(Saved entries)

• • • • •

(** * Session aggregator and detector adapter of [facial.py]

    A shallow embedding of the two classes of [src/facial.py],
    [EmotionDetector] and [EmotionDetectionApp], together with the
    Python primitives they rely on: [collections.deque] with a
    [maxlen], insertion-ordered [dict], binary64 [float] arithmetic and
    its [.2f] formatting, [try]/[except Exception], and the detection
    thread started by [start_detection]. *)

From Stdlib Require Import String Ascii List Bool Arith ZArith Lia.
From Stdlib Require Import QArith Qabs Lqa.
From Stdlib Require Import Floats.SpecFloat.
From Stdlib Require Import DecimalString.
From Stdlib Require Import Permutation.
Import ListNotations.

Local Open Scope nat_scope.

(* ===================================================================== *)
(** * Python primitives *)
(* ===================================================================== *)

(** ** [collections.deque(maxlen=...)] *)

Module Deque.

Record t (A : Type) : Type := mk {
  maxlen : option nat;   (* [None] is an unbounded deque *)
  items  : list A        (* left end first *)
}.

Arguments mk {A} maxlen items.
Arguments maxlen {A} _.
Arguments items {A} _.

(** [deque(maxlen=m)] *)
Definition new {A : Type} (m : option nat) : t A := mk m [].

Definition len {A : Type} (d : t A) : nat := length (items d).

(** [d.append(x)]: the item is added on the right; when the deque is
    then longer than [maxlen], one item is dropped from the left. *)
Definition append {A : Type} (x : A) (d : t A) : t A :=
  let l := items d ++ [x] in
  match maxlen d with
  | None => mk None l
  | Some m => mk (Some m) (if m <? length l then tl l else l)
  end.

(** [d.clear()] keeps [maxlen]. *)
Definition clear {A : Type} (d : t A) : t A := mk (maxlen d) [].

(** [bool(d)] *)
Definition truthy {A : Type} (d : t A) : bool :=
  match items d with [] => false | _ :: _ => true end.

End Deque.

(** ** binary64 [float] *)

Module Float64.

Definition prec : Z := 53.
Definition emax : Z := 1024.

(** [float(z)]; exact for [|z| <= 2^53], rounded to nearest-even
    beyond. *)
Definition of_int (z : Z) : spec_float :=
  binary_normalize prec emax z 0 false.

• • • • •

* **ABOUT THIS EXERCISE**:
Output every record exactly as written, with nothing dropped.

* **OUTPUT**:
(** * Session aggregator and detector adapter of [facial.py]

    A shallow embedding of the two classes of [src/facial.py],
    [EmotionDetector] and [EmotionDetectionApp], together with the
    Python primitives they rely on: [collections.deque] with a
    [maxlen], insertion-ordered [dict], binary64 [float] arithmetic and
    its [.2f] formatting, [try]/[except Exception], and the detection
    thread started by [start_detection]. *)

From Stdlib Require Import String Ascii List Bool Arith ZArith Lia.
From Stdlib Require Import QArith Qabs Lqa.
From Stdlib Require Import Floats.SpecFloat.
From Stdlib Require Import DecimalString.
From Stdlib Require Import Permutation.
Import ListNotations.

Local Open Scope nat_scope.

(* ===================================================================== *)
(** * Python primitives *)
(* ===================================================================== *)

(** ** [collections.deque(maxlen=...)] *)

Module Deque.

Record t (A : Type) : Type := mk {
  maxlen : option nat;   (* [None] is an unbounded deque *)
  items  : list A        (* left end first *)
}.

Arguments mk {A} maxlen items.
Arguments maxlen {A} _.
Arguments items {A} _.

(** [deque(maxlen=m)] *)
Definition new {A : Type} (m : option nat) : t A := mk m [].

Definition len {A : Type} (d : t A) : nat := length (items d).

(** [d.append(x)]: the item is added on the right; when the deque is
    then longer than [maxlen], one item is dropped from the left. *)
Definition append {A : Type} (x : A) (d : t A) : t A :=
  let l := items d ++ [x] in
  match maxlen d with
  | None => mk None l
  | Some m => mk (Some m) (if m <? length l then tl l else l)
  end.

(** [d.clear()] keeps [maxlen]. *)
Definition clear {A : Type} (d : t A) : t A := mk (maxlen d) [].

(** [bool(d)] *)
Definition truthy {A : Type} (d : t A) : bool :=
  match items d with [] => false | _ :: _ => true end.

End Deque.

(** ** binary64 [float] *)

Module Float64.

Definition prec : Z := 53.
Definition emax : Z := 1024.

(** [float(z)]; exact for [|z| <= 2^53], rounded to nearest-even
    beyond. *)
Definition of_int (z : Z) : spec_float :=
  binary_normalize prec emax z 0 false.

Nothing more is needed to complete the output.